The Houston Astros are going to be a good baseball team in 2024. They may not win the division and the playoffs could even be a bit dicey given how strong the American League looks, but no one should think that the Astros, as they stand now, will throw up a stinker of a 2024 season. If they do nothing else at all this offseason, them being good is still almost a lock.
However, there are always ways to improve. Some changes could be geared towards fixing the "right now" issues on the roster while others could be geared towards planning for the short and long-term future of the club. We often measure success on a year-by-year basis, but there is something to be said for building an organization that can sustain success even if it costs some short term gains.
With that in mind, here is a look at some of the players that the Astros should consider trading in the not-so-distant future. The goal is to be somewhat realistic here. No, you won't find Yordan Alvarez as a "keep"; that isn't instructive, because duh. Also, no, you won't find any guys that just signed minor-league deals with spring training invites as "trades" because no one cares about that. Instead, the focus will be on known commodities and the decisions that the Astros should make for, hopefully, the overall health of the club going forward.
Players that the Astros should consider trading
Since the offseason started, Jake Meyers has been the subject of trade rumors, and with good reason. Kyle Tucker is a mortal lock for right field and Chas McCormick sure seems like he earned his spot in the outfield after posting an .842 OPS and nearly getting a 20/20 season last year. However, Meyers' profile is one that feels a bit more niche and may not fit in the Astros' plans.
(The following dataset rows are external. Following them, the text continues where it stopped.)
Lemma count_listed_returns l : forall f ks,
  NoDup ks -> Forall (fun x => hashable x = true) l ->
  is_Some (count_listed l (freq f ks)).
Proof.
  induction l as [|x l IH]; intros f ks Hks Hl; simpl; [by eexists|].
  apply Forall_cons in Hl as [-> Hl].
  pose proof (count_one f ks x Hks) as Hone.
  destruct (PyDict.get x (freq f ks)) as [n|]; rewrite Hone; by apply IH.
Qed.

Lemma count_peer_freq file_name peer_info f ks cf :
  NoDup ks ->
  count_peer file_name peer_info (freq f ks) = Some cf ->
  cf = freq (fun idx => f idx + occurrences idx (advertised file_name peer_info)) ks.
Proof.
  intros Hks. unfold count_peer, advertised.
  assert (freq f ks = freq (fun idx => f idx + occurrences idx []) ks) as Hnil
    by (apply freq_ext; intros; simpl; lia).
  destruct peer_info as [| | | | |?|info]; try done.
  destruct (get_or "files" (JObj []) info) as [| | | |s|l|peer_files]; try done.
  - destruct (is_substring file_name s); [done|]. by intros [= <-].
  - destruct (existsb _ l); [done|]. by intros [= <-].
  - destruct (obj_get file_name peer_files) as [[| | | |?|l|?]|]; try done;
      try (by intros [= <-]).
    by apply count_listed_freq.
Qed.

Lemma count_peer_returns file_name peer_info f ks :
  NoDup ks -> well_formed_peer file_name peer_info ->
  is_Some (count_peer file_name peer_info (freq f ks)).
Proof.
  intros Hks (info & peer_files & -> & Hfiles & Hlist). unfold count_peer.
  rewrite Hfiles. destruct Hlist as [->|(l & -> & Hl)]; [by eexists|].
  by apply count_listed_returns.
Qed.
(** C10.  [output()] raises "Attempted to get perf_analyzer output without
    calling run first" whenever nothing or the empty text is stored; this is
    so in particular after a call of [run] that returned normally and
    captured the empty text. *)
Theorem output_raises_on_empty
    (tool : nat -> list string -> behaviour)
    (to_cli_string : gmap string pyval -> string) (s : ctl) :
  (_output (self s) = None \/ _output (self s) = Some "" ->
   output s = (Raise (ModelNavigatorException OutputWithoutRun), s))
  /\ (fst (run tool to_cli_string s) = Ok tt ->
      _output (self (snd (run tool to_cli_string s))) = Some "" ->
      fst (output (snd (run tool to_cli_string s)))
      = Raise (ModelNavigatorException OutputWithoutRun)).
Proof.
  assert (H : forall s', _output (self s') = None \/ _output (self s') = Some "" ->
                    output s' = (Raise (ModelNavigatorException OutputWithoutRun), s')).
  { intros s' [H|H]; unfold output, bind, gets; now rewrite H. }
  split; [apply H|].
  intros _ Hempty. rewrite H; [reflexivity | now right].
Qed.

(** A tool that exits with status 0 and writes nothing, in either mode. *)
Lemma output_raises_on_empty_witness :
  let quiet := {| b_lines := []; b_ending := Exited 0; b_writes := ∅ |} in
  output (fresh count_config false)
    = (Raise (ModelNavigatorException OutputWithoutRun), fresh count_config false)
  /\ fst (run (always quiet) cli (fresh count_config false)) = Ok tt
  /\ fst (output (snd (run (always quiet) cli (fresh count_config false))))
     = Raise (ModelNavigatorException OutputWithoutRun)
  /\ fst (output (snd (run (always quiet) cli (fresh count_config true))))
     = Raise (ModelNavigatorException OutputWithoutRun).
Proof.
  cbv zeta. split; [|split; [|split]].
  - apply (proj1 (output_raises_on_empty
                    (always {| b_lines := []; b_ending := Exited 0; b_writes := ∅ |})
                    cli (fresh count_config false))).
    left. reflexivity.
  - vm_compute. reflexivity.
  - apply (proj2 (output_raises_on_empty
                    (always {| b_lines := []; b_ending := Exited 0; b_writes := ∅ |})
                    cli (fresh count_config false))); vm_compute; reflexivity.
  - apply (proj2 (output_raises_on_empty
                    (always {| b_lines := []; b_ending := Exited 0; b_writes := ∅ |})
                    cli (fresh count_config true))); vm_compute; reflexivity.
Defined.

(** ** The driver *)

(** C5 (the code departs from it).  The driver builds the parameters and then
    calls [PerfAnalyzer(perf_config, stream_output=True)], without the
    [timeout] that [__init__] requires: for the first batch size of any
    non-empty sweep the call raises [TypeError].  [run] is never called, no
    process is started, nothing is logged, and the sweep ends in that
    exception instead of [sys.exit(1)]. *)
Theorem sweep_stops_before_first_run
    (tool : nat -> list string -> behaviour)
    (to_cli_string : gmap string pyval -> string)
    (parse_server_url : string -> pyval * string * Z)
    (sort_results : list (gmap string pyval) -> list (gmap string pyval))
    (model_name : string) (batch_size : Z) (rest : list Z) (result_path : string)
    (input_shapes : option (list string)) (profiling_data : string)
    (triton_instances : Z) (server_url : string) (measurement_window : pyval)
    (shared_memory : bool) (w : world) :
  offline_performance tool to_cli_string parse_server_url sort_results
    model_name (batch_size :: rest) result_path input_shapes profiling_data
    triton_instances server_url measurement_window shared_memory w
  = (Raise TypeError, w).
Proof.
  unfold offline_performance.
  destruct (parse_server_url server_url) as [[protocol host] port].
  reflexivity.
Qed.

(** ** The metrics of a batch size *)

Module MetricsFacts.

Lemma holds_term (r : gmap string pyval) (field : string) (n : Z) :
  holds r field n -> int (dict_get r field (PInt 0)) = Ok n.
Proof.
  unfold holds, dict_get. destruct (r !! field); cbn; [trivial | now intros ->].
Qed.

Lemma fold_rows_app (rows1 rows2 : list (gmap string pyval)) (row : gmap string pyval) :
  fold_rows (rows1 ++ rows2) row =
  match fold_rows rows1 row with
  | Ok row' => fold_rows rows2 row'
  | Raise e => Raise e
  end.
Proof.
  revert row. induction rows1 as [|r rows1 IH]; intros row; cbn [fold_rows app].
  - reflexivity.
  - destruct (calculate_average_latency r); [apply IH | reflexivity].
Qed.

(** While rows with the header's columns are folded in, the row keeps the
    batch size unless a column takes its key, and gathers no key besides the
    header's and the two the driver adds. *)
Lemma fold_rows_invariant (header : gset string) (batch_size : Z)
    (rows : list (gmap string pyval)) :
  (forall r, r ∈ rows -> dom r = header) ->
  (forall r, r ∈ rows -> exists a, calculate_average_latency r = Ok a) ->
  forall row : gmap string pyval,
    "batch_size" ∈ dom row ->
    dom row ⊆ header ∪ {[ "batch_size"; "avg latency" ]} ->
    ("batch_size" ∉ header -> row !! "batch_size" = Some (PInt batch_size)) ->
    exists row',
      fold_rows rows row = Ok row'
      /\ "batch_size" ∈ dom row'
      /\ dom row' ⊆ header ∪ {[ "batch_size"; "avg latency" ]}
      /\ ("batch_size" ∉ header -> row' !! "batch_size" = Some (PInt batch_size)).
Proof.
  induction rows as [|r rows IH]; intros Hdom Havg row Hin Hsub Hbs.
  - exists row. now cbn.
  - cbn [fold_rows].
    destruct (Havg r) as [a Ha]; [left|]. rewrite Ha.
    assert (Hr : dom r = header) by (apply Hdom; left).
    apply IH.
    + intros r' Hr'. apply Hdom. now right.
    + intros r' Hr'. apply Havg. now right.
    + rewrite dom_insert_L, dom_union_L. set_solver.
    + rewrite dom_insert_L, dom_union_L. set_solver.
    + intros Hnot. rewrite lookup_insert_ne by discriminate.
      rewrite lookup_union_r; [now apply Hbs|].
      apply not_elem_of_dom. now rewrite Hr.
Qed.
Lemma addEditsForLinksInSelf_lands doc link rename allEdits :
  adds (eq (getDocUri doc)) (addEditsForLinksInSelf config doc link rename allEdits).
Proof.
  intros builder r Hrun. unfold addEditsForLinksInSelf in Hrun.
  destruct (href link); try (eapply lands_skip; exact Hrun).
  destruct (Js.startsWith _ _); [eapply lands_skip; exact Hrun|].
  destruct (Js.startsWith _ _); [eapply lands_skip; exact Hrun|].
  destruct (resolveInternalDocumentLink _ _ _) as [[oldLink|]|];
    cbn [mbind Outcome_bind] in Hrun; [| |discriminate Hrun].
  - eapply addLinkRenameEdit_lands. exact Hrun.
  - eapply lands_skip. exact Hrun.
Qed.

Lemma tryAddEditsInSelf_lands rename allEdits :
  adds (isRenamedDocument rename) (tryAddEditsInSelf config rename allEdits).
Proof.
  intros builder r Hrun. unfold tryAddEditsInSelf in Hrun.
  destruct (negb _); [eapply lands_skip; exact Hrun|].
  destruct (isExcludedPath _ _); [eapply lands_skip; exact Hrun|].
  destruct (openMarkdownDocument _) as [doc|] eqn:Edoc;
    [|eapply lands_skip; exact Hrun].
  eapply forEachEdit_lands; [|exact Hrun].
  intros link _. eapply lands_weaken; [|apply addEditsForLinksInSelf_lands].
  intros resource <-. exists doc. split; [exact Edoc | reflexivity].
Qed.

Lemma addEditsForReferencesToFile_lands rename cancelled :
  adds (referencesOldFile rename)
       (fun builder => addEditsForReferencesToFile config rename builder cancelled).
Proof.
  intros builder r Hrun. unfold addEditsForReferencesToFile in Hrun.
  destruct (isExcludedPath _ _); [eapply lands_skip; exact Hrun|].
  destruct cancelled; [eapply lands_skip; exact Hrun|].
  eapply forEachEdit_lands; [|exact Hrun].
  intros [? ? ? ? ?|t d location link] Hin.
  - apply lands_skip.
  - eapply lands_weaken; [|apply addLinkRenameEdit_lands].
    intros resource <-. exists t, d, location, link.
    split; [exact Hin | reflexivity].
Qed.
(** * Cloud Chamber Trainer: geometry helpers, scenario catalogue, quiz state

    A shallow embedding of [cloud_chamber_gui.py].

    Conventions of the embedding.
    - Python numbers of the geometry layer ([int] and [float] mixed by true
      division and by [math.cos]/[math.sin]) are read as real numbers: the
      arithmetic is exact, so the statements below are the ones the
      geometry satisfies up to rounding of the binary64 operations.
    - Python exceptions are values of [exn]; a function that can raise
      returns a [result].
    - The Tk canvas is the display list of the items created on it, in
      creation order, together with its configured width and height.
    - [random.choice] takes the drawn number as an explicit argument.
    - Counters ([rounds], [score], [npts]) are Python [int]s, hence [Z]. *)

From Stdlib Require Import String Ascii List ZArith Reals Lra Lia Bool.
From Stdlib Require Import DecimalString Sorted.
Import ListNotations.

Open Scope string_scope.
Open Scope list_scope.
Open Scope Z_scope.
Open Scope R_scope.

(** ** Exceptions *)

Inductive exn : Set :=
| ZeroDivisionError
| IndexError
| TypeError.

Inductive result (A : Type) : Type :=
| Ok (a : A)
| Raise (e : exn).

Arguments Ok {A} a.
Arguments Raise {A} e.

Definition bind {A B : Type} (c : result A) (k : A -> result B) : result B :=
  match c with
  | Ok a => k a
  | Raise e => Raise e
  end.

Notation "x <- c ;; k" := (bind c (fun x => k))
  (at level 61, c at next level, right associativity).
Notation "' ( x , y ) <- c ;; k" := (bind c (fun '(x, y) => k))
  (at level 61, x name, y name, c at next level, right associativity).

Fixpoint mapM {A B : Type} (f : A -> result B) (l : list A) : result (list B) :=
  match l with
  | [] => Ok []
  | a :: l' => b <- f a ;; bs <- mapM f l' ;; Ok (b :: bs)
  end.

Fixpoint foldM {A S : Type} (f : S -> A -> result S) (s : S) (l : list A)
  : result S :=
  match l with
  | [] => Ok s
  | a :: l' => s' <- f s a ;; foldM f s' l'
  end.

(** [a / b] on Python numbers: raises when the divisor is zero. *)
Definition truediv (a b : R) : result R :=
  if Req_dec_T b 0 then Raise ZeroDivisionError else Ok (a / b).

(** [range(n)] *)
Definition range (n : Z) : list Z := map Z.of_nat (seq 0 (Z.to_nat n)).

(** ** Text content *)

Definition nl : string := String (ascii_of_nat 10) EmptyString.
Meyers is a terrific defender and no one should argue otherwise. That, in itself, has a lot of value. However, terrific defenders that hit .227 with limited offensive upside generally don't find themselves on the rosters of playoff teams. The teams that can best extract that value are ones that are payroll starved or are rebuilding on a budget, not teams like the Astros who are loaded everywhere and are heavily invested financially in competing in 2024.
Right now, the Astros are talking a tough game and publicly committing to playing Meyers in center this season. That is all well and good, but Houston has a lot of outfield prospects coming up right now AND they have also talked about adding a lefty outfield bat with speed. That doesn't feel like much of a vote of confidence, and if the Astros end up getting a decent offer for Meyers, they should jump at the chance to move him and bring in some talent for elsewhere on the roster.